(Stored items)
────────────────────────────────────────
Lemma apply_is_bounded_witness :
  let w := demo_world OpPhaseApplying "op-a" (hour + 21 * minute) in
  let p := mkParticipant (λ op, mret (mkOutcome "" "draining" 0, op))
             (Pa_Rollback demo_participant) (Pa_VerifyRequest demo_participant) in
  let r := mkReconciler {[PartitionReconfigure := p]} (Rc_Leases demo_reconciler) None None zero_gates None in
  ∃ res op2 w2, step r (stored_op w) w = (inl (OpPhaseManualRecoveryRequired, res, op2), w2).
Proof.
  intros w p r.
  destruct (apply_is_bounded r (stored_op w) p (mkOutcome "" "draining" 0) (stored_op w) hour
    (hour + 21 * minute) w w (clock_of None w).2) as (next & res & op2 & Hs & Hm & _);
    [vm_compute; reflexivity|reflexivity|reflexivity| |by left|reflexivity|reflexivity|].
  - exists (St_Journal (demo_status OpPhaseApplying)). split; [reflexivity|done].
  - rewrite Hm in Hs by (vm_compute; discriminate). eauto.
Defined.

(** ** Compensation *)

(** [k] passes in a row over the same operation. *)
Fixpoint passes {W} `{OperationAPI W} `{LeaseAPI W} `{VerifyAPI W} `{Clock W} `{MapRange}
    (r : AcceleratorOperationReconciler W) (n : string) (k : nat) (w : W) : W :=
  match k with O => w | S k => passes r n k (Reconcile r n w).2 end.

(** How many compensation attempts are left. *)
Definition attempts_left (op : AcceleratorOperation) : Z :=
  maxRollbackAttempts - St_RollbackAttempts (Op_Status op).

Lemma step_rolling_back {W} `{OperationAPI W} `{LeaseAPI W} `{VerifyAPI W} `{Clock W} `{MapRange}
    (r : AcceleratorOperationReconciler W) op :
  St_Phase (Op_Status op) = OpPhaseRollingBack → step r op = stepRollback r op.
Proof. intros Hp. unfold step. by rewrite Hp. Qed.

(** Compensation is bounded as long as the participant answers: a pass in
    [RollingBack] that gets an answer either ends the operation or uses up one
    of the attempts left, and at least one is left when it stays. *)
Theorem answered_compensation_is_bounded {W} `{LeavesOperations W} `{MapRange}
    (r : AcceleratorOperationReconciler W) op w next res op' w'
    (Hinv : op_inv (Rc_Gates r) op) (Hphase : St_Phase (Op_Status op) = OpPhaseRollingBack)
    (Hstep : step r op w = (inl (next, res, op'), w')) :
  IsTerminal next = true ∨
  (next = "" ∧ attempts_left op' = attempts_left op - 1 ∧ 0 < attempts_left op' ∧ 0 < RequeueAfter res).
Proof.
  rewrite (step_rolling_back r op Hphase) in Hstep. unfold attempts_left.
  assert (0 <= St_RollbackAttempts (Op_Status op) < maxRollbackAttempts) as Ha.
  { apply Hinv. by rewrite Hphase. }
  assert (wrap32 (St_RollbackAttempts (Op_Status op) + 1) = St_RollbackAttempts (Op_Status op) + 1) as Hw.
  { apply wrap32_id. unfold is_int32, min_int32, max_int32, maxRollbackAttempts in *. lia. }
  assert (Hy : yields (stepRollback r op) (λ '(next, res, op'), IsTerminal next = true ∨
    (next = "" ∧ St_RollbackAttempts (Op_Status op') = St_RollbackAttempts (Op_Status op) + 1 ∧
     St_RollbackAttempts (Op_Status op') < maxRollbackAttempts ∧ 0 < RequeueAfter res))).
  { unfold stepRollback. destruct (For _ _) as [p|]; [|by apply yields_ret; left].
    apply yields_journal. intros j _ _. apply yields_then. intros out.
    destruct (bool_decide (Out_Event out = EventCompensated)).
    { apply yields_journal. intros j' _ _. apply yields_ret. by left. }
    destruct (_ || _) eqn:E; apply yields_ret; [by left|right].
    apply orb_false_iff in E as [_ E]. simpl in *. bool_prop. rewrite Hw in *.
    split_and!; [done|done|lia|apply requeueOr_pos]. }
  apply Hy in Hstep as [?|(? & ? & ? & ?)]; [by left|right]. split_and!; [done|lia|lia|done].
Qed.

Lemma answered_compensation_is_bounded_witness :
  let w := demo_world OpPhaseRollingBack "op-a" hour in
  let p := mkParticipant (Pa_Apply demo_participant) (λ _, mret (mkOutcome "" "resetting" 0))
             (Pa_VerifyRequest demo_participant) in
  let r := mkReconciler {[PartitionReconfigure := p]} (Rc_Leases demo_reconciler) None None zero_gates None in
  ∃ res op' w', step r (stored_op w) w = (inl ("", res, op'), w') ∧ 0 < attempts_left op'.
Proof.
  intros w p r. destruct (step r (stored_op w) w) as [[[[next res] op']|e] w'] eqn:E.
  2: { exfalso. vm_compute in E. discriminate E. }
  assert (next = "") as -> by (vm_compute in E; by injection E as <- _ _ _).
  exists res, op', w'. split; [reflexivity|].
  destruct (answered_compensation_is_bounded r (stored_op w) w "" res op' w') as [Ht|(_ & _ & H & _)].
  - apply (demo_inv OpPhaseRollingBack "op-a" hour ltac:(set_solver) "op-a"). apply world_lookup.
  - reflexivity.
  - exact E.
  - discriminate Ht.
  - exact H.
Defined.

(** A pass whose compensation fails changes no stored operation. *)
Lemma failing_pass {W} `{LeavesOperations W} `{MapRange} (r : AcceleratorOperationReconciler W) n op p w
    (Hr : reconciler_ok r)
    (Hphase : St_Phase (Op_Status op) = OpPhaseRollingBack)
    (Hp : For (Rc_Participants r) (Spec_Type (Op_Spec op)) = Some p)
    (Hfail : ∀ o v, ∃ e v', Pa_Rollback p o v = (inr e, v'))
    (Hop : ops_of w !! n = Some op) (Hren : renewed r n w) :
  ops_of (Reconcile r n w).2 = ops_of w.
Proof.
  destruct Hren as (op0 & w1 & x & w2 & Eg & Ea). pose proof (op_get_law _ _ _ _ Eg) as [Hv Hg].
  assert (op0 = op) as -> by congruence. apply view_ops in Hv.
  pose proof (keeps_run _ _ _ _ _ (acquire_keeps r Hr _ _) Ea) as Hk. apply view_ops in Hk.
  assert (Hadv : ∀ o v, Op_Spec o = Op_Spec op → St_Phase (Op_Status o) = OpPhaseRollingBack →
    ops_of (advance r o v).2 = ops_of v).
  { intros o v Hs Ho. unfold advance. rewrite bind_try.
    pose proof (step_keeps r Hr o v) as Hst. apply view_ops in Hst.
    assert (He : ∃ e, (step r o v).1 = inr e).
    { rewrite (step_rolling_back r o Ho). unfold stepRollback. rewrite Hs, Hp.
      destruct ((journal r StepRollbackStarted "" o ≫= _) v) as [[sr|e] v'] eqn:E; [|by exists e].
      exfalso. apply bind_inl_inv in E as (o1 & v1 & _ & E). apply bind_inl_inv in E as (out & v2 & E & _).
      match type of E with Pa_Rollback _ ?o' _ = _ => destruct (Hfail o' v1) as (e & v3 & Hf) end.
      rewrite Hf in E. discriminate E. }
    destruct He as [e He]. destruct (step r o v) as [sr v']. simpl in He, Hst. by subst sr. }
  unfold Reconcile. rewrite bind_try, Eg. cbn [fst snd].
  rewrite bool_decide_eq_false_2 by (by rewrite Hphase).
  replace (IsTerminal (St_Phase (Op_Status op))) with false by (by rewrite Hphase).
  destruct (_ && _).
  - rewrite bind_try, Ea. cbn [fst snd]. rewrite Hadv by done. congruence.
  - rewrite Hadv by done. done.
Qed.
────────────────────────────────────────
--- Your assignment ---
Without altering a single word, transcribe the entries above.

--- Response to this exercise ---
Lemma apply_is_bounded_witness :
  let w := demo_world OpPhaseApplying "op-a" (hour + 21 * minute) in
  let p := mkParticipant (λ op, mret (mkOutcome "" "draining" 0, op))
             (Pa_Rollback demo_participant) (Pa_VerifyRequest demo_participant) in
  let r := mkReconciler {[PartitionReconfigure := p]} (Rc_Leases demo_reconciler) None None zero_gates None in
  ∃ res op2 w2, step r (stored_op w) w = (inl (OpPhaseManualRecoveryRequired, res, op2), w2).
Proof.
  intros w p r.
  destruct (apply_is_bounded r (stored_op w) p (mkOutcome "" "draining" 0) (stored_op w) hour
    (hour + 21 * minute) w w (clock_of None w).2) as (next & res & op2 & Hs & Hm & _);
    [vm_compute; reflexivity|reflexivity|reflexivity| |by left|reflexivity|reflexivity|].
  - exists (St_Journal (demo_status OpPhaseApplying)). split; [reflexivity|done].
  - rewrite Hm in Hs by (vm_compute; discriminate). eauto.
Defined.

(** ** Compensation *)

(** [k] passes in a row over the same operation. *)
Fixpoint passes {W} `{OperationAPI W} `{LeaseAPI W} `{VerifyAPI W} `{Clock W} `{MapRange}
    (r : AcceleratorOperationReconciler W) (n : string) (k : nat) (w : W) : W :=
  match k with O => w | S k => passes r n k (Reconcile r n w).2 end.

(** How many compensation attempts are left. *)
Definition attempts_left (op : AcceleratorOperation) : Z :=
  maxRollbackAttempts - St_RollbackAttempts (Op_Status op).

Lemma step_rolling_back {W} `{OperationAPI W} `{LeaseAPI W} `{VerifyAPI W} `{Clock W} `{MapRange}
    (r : AcceleratorOperationReconciler W) op :
  St_Phase (Op_Status op) = OpPhaseRollingBack → step r op = stepRollback r op.
Proof. intros Hp. unfold step. by rewrite Hp. Qed.

(** Compensation is bounded as long as the participant answers: a pass in
    [RollingBack] that gets an answer either ends the operation or uses up one
    of the attempts left, and at least one is left when it stays. *)
Theorem answered_compensation_is_bounded {W} `{LeavesOperations W} `{MapRange}
    (r : AcceleratorOperationReconciler W) op w next res op' w'
    (Hinv : op_inv (Rc_Gates r) op) (Hphase : St_Phase (Op_Status op) = OpPhaseRollingBack)
    (Hstep : step r op w = (inl (next, res, op'), w')) :
  IsTerminal next = true ∨
  (next = "" ∧ attempts_left op' = attempts_left op - 1 ∧ 0 < attempts_left op' ∧ 0 < RequeueAfter res).
Proof.
  rewrite (step_rolling_back r op Hphase) in Hstep. unfold attempts_left.
  assert (0 <= St_RollbackAttempts (Op_Status op) < maxRollbackAttempts) as Ha.
  { apply Hinv. by rewrite Hphase. }
  assert (wrap32 (St_RollbackAttempts (Op_Status op) + 1) = St_RollbackAttempts (Op_Status op) + 1) as Hw.
  { apply wrap32_id. unfold is_int32, min_int32, max_int32, maxRollbackAttempts in *. lia. }
  assert (Hy : yields (stepRollback r op) (λ '(next, res, op'), IsTerminal next = true ∨
    (next = "" ∧ St_RollbackAttempts (Op_Status op') = St_RollbackAttempts (Op_Status op) + 1 ∧
     St_RollbackAttempts (Op_Status op') < maxRollbackAttempts ∧ 0 < RequeueAfter res))).
  { unfold stepRollback. destruct (For _ _) as [p|]; [|by apply yields_ret; left].
    apply yields_journal. intros j _ _. apply yields_then. intros out.
    destruct (bool_decide (Out_Event out = EventCompensated)).
    { apply yields_journal. intros j' _ _. apply yields_ret. by left. }
    destruct (_ || _) eqn:E; apply yields_ret; [by left|right].
    apply orb_false_iff in E as [_ E]. simpl in *. bool_prop. rewrite Hw in *.
    split_and!; [done|done|lia|apply requeueOr_pos]. }
  apply Hy in Hstep as [?|(? & ? & ? & ?)]; [by left|right]. split_and!; [done|lia|lia|done].
Qed.

Lemma answered_compensation_is_bounded_witness :
  let w := demo_world OpPhaseRollingBack "op-a" hour in
  let p := mkParticipant (Pa_Apply demo_participant) (λ _, mret (mkOutcome "" "resetting" 0))
             (Pa_VerifyRequest demo_participant) in
  let r := mkReconciler {[PartitionReconfigure := p]} (Rc_Leases demo_reconciler) None None zero_gates None in
  ∃ res op' w', step r (stored_op w) w = (inl ("", res, op'), w') ∧ 0 < attempts_left op'.
Proof.
  intros w p r. destruct (step r (stored_op w) w) as [[[[next res] op']|e] w'] eqn:E.
  2: { exfalso. vm_compute in E. discriminate E. }
  assert (next = "") as -> by (vm_compute in E; by injection E as <- _ _ _).
  exists res, op', w'. split; [reflexivity|].
  destruct (answered_compensation_is_bounded r (stored_op w) w "" res op' w') as [Ht|(_ & _ & H & _)].
  - apply (demo_inv OpPhaseRollingBack "op-a" hour ltac:(set_solver) "op-a"). apply world_lookup.
  - reflexivity.
  - exact E.
  - discriminate Ht.
  - exact H.
Defined.

(** A pass whose compensation fails changes no stored operation. *)
Lemma failing_pass {W} `{LeavesOperations W} `{MapRange} (r : AcceleratorOperationReconciler W) n op p w
    (Hr : reconciler_ok r)
    (Hphase : St_Phase (Op_Status op) = OpPhaseRollingBack)
    (Hp : For (Rc_Participants r) (Spec_Type (Op_Spec op)) = Some p)
    (Hfail : ∀ o v, ∃ e v', Pa_Rollback p o v = (inr e, v'))
    (Hop : ops_of w !! n = Some op) (Hren : renewed r n w) :
  ops_of (Reconcile r n w).2 = ops_of w.
Proof.
  destruct Hren as (op0 & w1 & x & w2 & Eg & Ea). pose proof (op_get_law _ _ _ _ Eg) as [Hv Hg].
  assert (op0 = op) as -> by congruence. apply view_ops in Hv.
  pose proof (keeps_run _ _ _ _ _ (acquire_keeps r Hr _ _) Ea) as Hk. apply view_ops in Hk.
  assert (Hadv : ∀ o v, Op_Spec o = Op_Spec op → St_Phase (Op_Status o) = OpPhaseRollingBack →
    ops_of (advance r o v).2 = ops_of v).
  { intros o v Hs Ho. unfold advance. rewrite bind_try.
    pose proof (step_keeps r Hr o v) as Hst. apply view_ops in Hst.
    assert (He : ∃ e, (step r o v).1 = inr e).
    { rewrite (step_rolling_back r o Ho). unfold stepRollback. rewrite Hs, Hp.
      destruct ((journal r StepRollbackStarted "" o ≫= _) v) as [[sr|e] v'] eqn:E; [|by exists e].
      exfalso. apply bind_inl_inv in E as (o1 & v1 & _ & E). apply bind_inl_inv in E as (out & v2 & E & _).
      match type of E with Pa_Rollback _ ?o' _ = _ => destruct (Hfail o' v1) as (e & v3 & Hf) end.
      rewrite Hf in E. discriminate E. }
    destruct He as [e He]. destruct (step r o v) as [sr v']. simpl in He, Hst. by subst sr. }
  unfold Reconcile. rewrite bind_try, Eg. cbn [fst snd].
  rewrite bool_decide_eq_false_2 by (by rewrite Hphase).
  replace (IsTerminal (St_Phase (Op_Status op))) with false by (by rewrite Hphase).
  destruct (_ && _).
  - rewrite bind_try, Ea. cbn [fst snd]. rewrite Hadv by done. congruence.
  - rewrite Hadv by done. done.
Qed.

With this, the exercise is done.